From the records below, return every line containing the word "here".

Dataset excerpts:

+ + +

(* ===== verification/MemTable.v ===== *)
(** * MemTable.v: [memtable/memtable.rs].

    The in-memory write buffer over the skiplist: the two decoders of a memtable entry
    (checked and unchecked), the comparator of encoded entries, insertion, lookup, and
    the iterator.  An [unsafe] read outside the entry has no meaning in the code and is
    a [Panic] here; the claims show it does not happen on keys built by the memtable.
    [SharedMemTable] only shares a memtable between its owner and its iterators; an
    iterator holds the memtable it walks. *)
From S2P Require Import Prelude Status Coding Comparator Format DbIterator SkipList SkipListCorrect.

(** ** Decoding an entry *)

(** The [for index in 1..5] loop. *)
Fixpoint prefix_loop (fuel : nat) (data : bytes) (index result : Z) : option (bytes * Z) :=
  match fuel with
  | O => None
  | S fuel =>
      b ← data !! Z.to_nat index;
      if negb (Z.land (u8 b) 0x80 =? 0)
      then prefix_loop fuel data (index + 1)
             (Z.lor result (as_u32 (Z.shiftl (Z.land (u8 b) 0x7f) (7 * index))))
      else
        let result := Z.lor result (as_u32 (Z.shiftl (u8 b) (7 * index))) in
        let start := index + 1 in
        let end_ := start + result in
        if end_ <=? len data then Some (ztake (end_ - start) (zdrop start data), end_) else None
  end.
Definition get_memtable_length_prefixed_slice (data : bytes) : option (bytes * Z) :=
  first ← head data;
  if u8 first <? 0x80 then
    let end_ := 1 + u8 first in
    if end_ <=? len data then Some (ztake (end_ - 1) (zdrop 1 data), end_) else None
  else prefix_loop 4 data 1 (Z.land (u8 first) 0x7f).

(** The unchecked decoder's [loop]: a shift of 64 bits or more is outside its contract,
    so nine rounds are enough. *)
Fixpoint unchecked_loop (fuel : nat) (entry : bytes) (l shift : Z) (idx : nat) : outcome (Z * Z) :=
  match fuel with
  | O => Panic
  | S fuel =>
      b ← expect (entry !! idx);
      if Z.land (u8 b) 0x80 =? 0
      then Ret (Z.lor l (as_u64 (Z.shiftl (u8 b) shift)), Z.of_nat (S idx))
      else unchecked_loop fuel entry (Z.lor l (as_u64 (Z.shiftl (Z.land (u8 b) 0x7f) shift)))
             (shift + 7) (S idx)
  end.
Definition memtable_internal_key_unchecked (entry : bytes) : outcome bytes :=
  first ← expect (entry !! 0%nat);
  if u8 first <? 0x80 then slice entry 1 (1 + u8 first)
  else
    '(l, idx) ← unchecked_loop 9 entry (Z.land (u8 first) 0x7f) 7 1;
    slice entry idx (idx + l).

(** ** [KeyComparator] *)

Record KeyComparator (C : Type) := mk_kcmp { inner : InternalKeyComparator C }.
Arguments mk_kcmp {C} _.
Arguments inner {C} _.

Section KeyComparator.
Context {C : Type} `{Comparator C}.

Definition key_compare (self : KeyComparator C) (a b : bytes) : outcome comparison :=
  a_ik ← memtable_internal_key_unchecked a;
  b_ik ← memtable_internal_key_unchecked b;
  a_split ← usub (len a_ik) 8;
  b_split ← usub (len b_ik) 8;
  let a_user := ztake a_split a_ik in let a_tag := zdrop a_split a_ik in
  let b_user := ztake b_split b_ik in let b_tag := zdrop b_split b_ik in
  o ← compare (user_comparator (inner self)) a_user b_user;
  match o with
  | Eq => Ret (Z.compare (from_le_bytes b_tag) (from_le_bytes a_tag))
  | other => Ret other
  end.

#[export] Instance Key_Comparator : Comparator (KeyComparator C) := {|
  cmp_name _ := "pulsearc-db.MemTableKeyComparator";
  compare := key_compare;
  find_shortest_separator _ start _ := Ret start;
  find_short_successor _ key := Ret key;
|}.
End KeyComparator.

(** ** [MemTable] *)

Module MemTable.
Record t (C : Type) := mk { comparator : InternalKeyComparator C; list : SkipList.t (KeyComparator C) }.
Arguments mk {C} _ _.
Arguments comparator {C} _.
Arguments list {C} _.

Section ops.
Context {C : Type} `{Comparator C}.
Implicit Types self : t C.

Definition new (c : C) : t C :=
  let internal := mk_icmp c in
  mk internal (SkipList.new (mk_kcmp internal)).

(** Writing a varint into the entry at an offset. *)
Definition encode_at (entry : bytes) (offset value : Z) : outcome (bytes * Z) :=
  sub ← slice_from entry offset;
  '(sub, n) ← encode_varint32 sub value;
  Ret (ztake offset entry ++ sub, offset + n).

(** The closure given to [insert_with]. *)
Definition fill (key : bytes) (tag : Z) (value : bytes) (entry : bytes) : outcome bytes :=
  '(entry, offset) ← encode_at entry 0 (as_u32 (len key + 8));
  entry ← copy_from_slice entry offset (offset + len key) key;
  let offset := offset + len key in
  sub ← slice entry offset (offset + 8);
  sub ← encode_fixed64 sub tag;
  let entry := ztake offset entry ++ sub ++ zdrop (offset + 8) entry in
  let offset := offset + 8 in
  '(entry, offset) ← encode_at entry offset (as_u32 (len value));
  copy_from_slice entry offset (offset + len value) value.

Definition encoded_size (key value : bytes) : Z :=
  varint_length (len key + 8) + (len key + 8) + varint_length (len value) + len value.

(** [raw] are the arena bytes the entry is written over. *)
Definition add self (raw : bytes) (sequence : Z) (value_type : ValueType) (key value : bytes)
  : outcome (Z * t C) :=
  let size := encoded_size key value in
  let tag := as_u64 (Z.lor (as_u64 (Z.shiftl sequence 8)) (value_type_u8 value_type)) in
  l ← SkipList.insert_with (list self) (ztake size raw) (fill key tag value);
  Ret (size, mk (comparator self) l).

(** [None]: not here; [Some (Fail s)]: the [Err]; [Some (Ret v)]: the value. *)
Definition get self (lookup_key : LookupKey) : outcome (option (outcome bytes)) :=
  let mem_key := memtable_key lookup_key in
  iter ← SkipListCursor.seek (SkipListCursor.new (list self)) mem_key;
  if negb (SkipListCursor.valid iter) then Ret None else
  entry ← SkipListCursor.key iter;
  match get_memtable_length_prefixed_slice entry with
  | None => Ret None
  | Some (internal_key, value_offset) =>
      if len internal_key <? 8 then Ret (Some (Fail (Stat.corruption "memtable: short internal key"))) else
      entry_user_key ← slice_to internal_key (len internal_key - 8);
      lookup_user ← lookup_user_key lookup_key;
      o ← compare (user_comparator (comparator self)) entry_user_key lookup_user;
      if negb (is_eq o) then Ret None else
      tag ← read_tag internal_key;
      if Z.land tag 0xff =? value_type_u8 Deletion
      then Ret (Some (Fail (Stat.not_found "memtable tombstone"))) else
      rest ← slice_from entry value_offset;
      match get_memtable_length_prefixed_slice rest with
      | Some (value, _) => Ret (Some (Ret value))
      | None => Ret (Some (Fail (Stat.corruption "memtable: missing value")))
      end
  end.

(** The two halves of the entry a cursor stands at; the [expect]s of the code. *)
Definition entry_key (entry : bytes) : outcome bytes :=
  fst <$> expect (get_memtable_length_prefixed_slice entry).
Definition entry_value (entry : bytes) : outcome bytes :=
  '(_, value_offset) ← expect (get_memtable_length_prefixed_slice entry);
  rest ← slice_from entry value_offset;
  fst <$> expect (get_memtable_length_prefixed_slice rest).

(** [while iter.valid()]: one round per node. *)
Fixpoint collect_loop (fuel : nat) (iter : SkipListCursor.t (KeyComparator C)) (out : Datatypes.list (bytes * bytes))
  : outcome (Datatypes.list (bytes * bytes)) :=
  if SkipListCursor.valid iter then
    match fuel with
    | O => Panic
    | S fuel =>
        entry ← SkipListCursor.key iter;
        k ← entry_key entry;
        v ← entry_value entry;
        iter ← SkipListCursor.next iter;
        collect_loop fuel iter (out ++ [(k, v)])
    end
  else Ret out.
Definition collect_entries self : outcome (Datatypes.list (bytes * bytes)) :=
  iter ← SkipListCursor.seek_to_first (SkipListCursor.new (list self));
  collect_loop (length (SkipList.nodes (list self))) iter [].
End ops.
End MemTable.

(** ** [MemTableIterator] *)

Module MemTableIterator.
Record t (C : Type) := mk {
  table : MemTable.t C;
  iter : SkipListCursor.t (KeyComparator C);
  tmp : bytes;
}.
Arguments mk {C} _ _ _.
Arguments table {C} _.
Arguments iter {C} _.
Arguments tmp {C} _.

Section ops.
Context {C : Type} `{Comparator C}.
Implicit Types self : t C.

Definition new (m : MemTable.t C) : t C := mk m (SkipListCursor.new (MemTable.list m)) [].
Definition entry self : outcome bytes := SkipListCursor.key (iter self).
Definition with_iter self (it : outcome (SkipListCursor.t (KeyComparator C))) : outcome (t C) :=
  it ← it; Ret (mk (table self) it (tmp self)).
Definition seek self (target : bytes) : outcome (t C) :=
  let tmp := put_varint32 [] (as_u32 (len target)) ++ target in
  it ← SkipListCursor.seek (iter self) tmp; Ret (mk (table self) it tmp).
Definition key self : outcome bytes := e ← entry self; MemTable.entry_key e.
Definition value self : outcome bytes := e ← entry self; MemTable.entry_value e.

#[export] Instance MemTable_DbIterator : DbIterator (t C) := {|
  DbIterator.valid self := Ret (SkipListCursor.valid (iter self));
  DbIterator.seek_to_first self := with_iter self (SkipListCursor.seek_to_first (iter self));
  DbIterator.seek_to_last self := with_iter self (SkipListCursor.seek_to_last (iter self));
  DbIterator.seek := seek;
  DbIterator.next self := with_iter self (SkipListCursor.next (iter self));
  DbIterator.prev self := with_iter self (SkipListCursor.prev (iter self));
  DbIterator.iter_key := key;
  DbIterator.iter_value := value;
  DbIterator.iter_status _ := Ret tt;
|}.
End ops.
End MemTableIterator.
#[export] Existing Instance MemTableIterator.MemTable_DbIterator.

Example memtable_sample :
  let b := list_byte_of_string in
  let raw := replicate 100 Byte.x55 in
  (m ← Ret (MemTable.new Bytewise);
   '(_, m) ← MemTable.add m raw 1 Value (b "k") (b "one");
   '(n, m) ← MemTable.add m raw 2 Value (b "k") (b "two");
   '(_, m) ← MemTable.add m raw 3 Deletion (b "a") [];
   l1 ← LookupKey_new (b "k") 1; l2 ← LookupKey_new (b "k") 9; l3 ← LookupKey_new (b "a") 9;
   l4 ← LookupKey_new (b "a") 2;
   r1 ← MemTable.get m l1; r2 ← MemTable.get m l2; r3 ← MemTable.get m l3; r4 ← MemTable.get m l4;
   es ← MemTable.collect_entries m;
   Ret (n, r1, r2, r3, r4, map snd es))
  = Ret (14, Some (Ret (b "one")), Some (Ret (b "two")), Some (Fail (Stat.not_found "memtable tombstone")), None,
         [[]; b "two"; b "one"]).
Proof. vm_compute. reflexivity. Qed.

+ + +

Written reply:
    a [Panic] here; the claims show it does not happen on keys built by the memtable.
(** [None]: not here; [Some (Fail s)]: the [Err]; [Some (Ret v)]: the value. *)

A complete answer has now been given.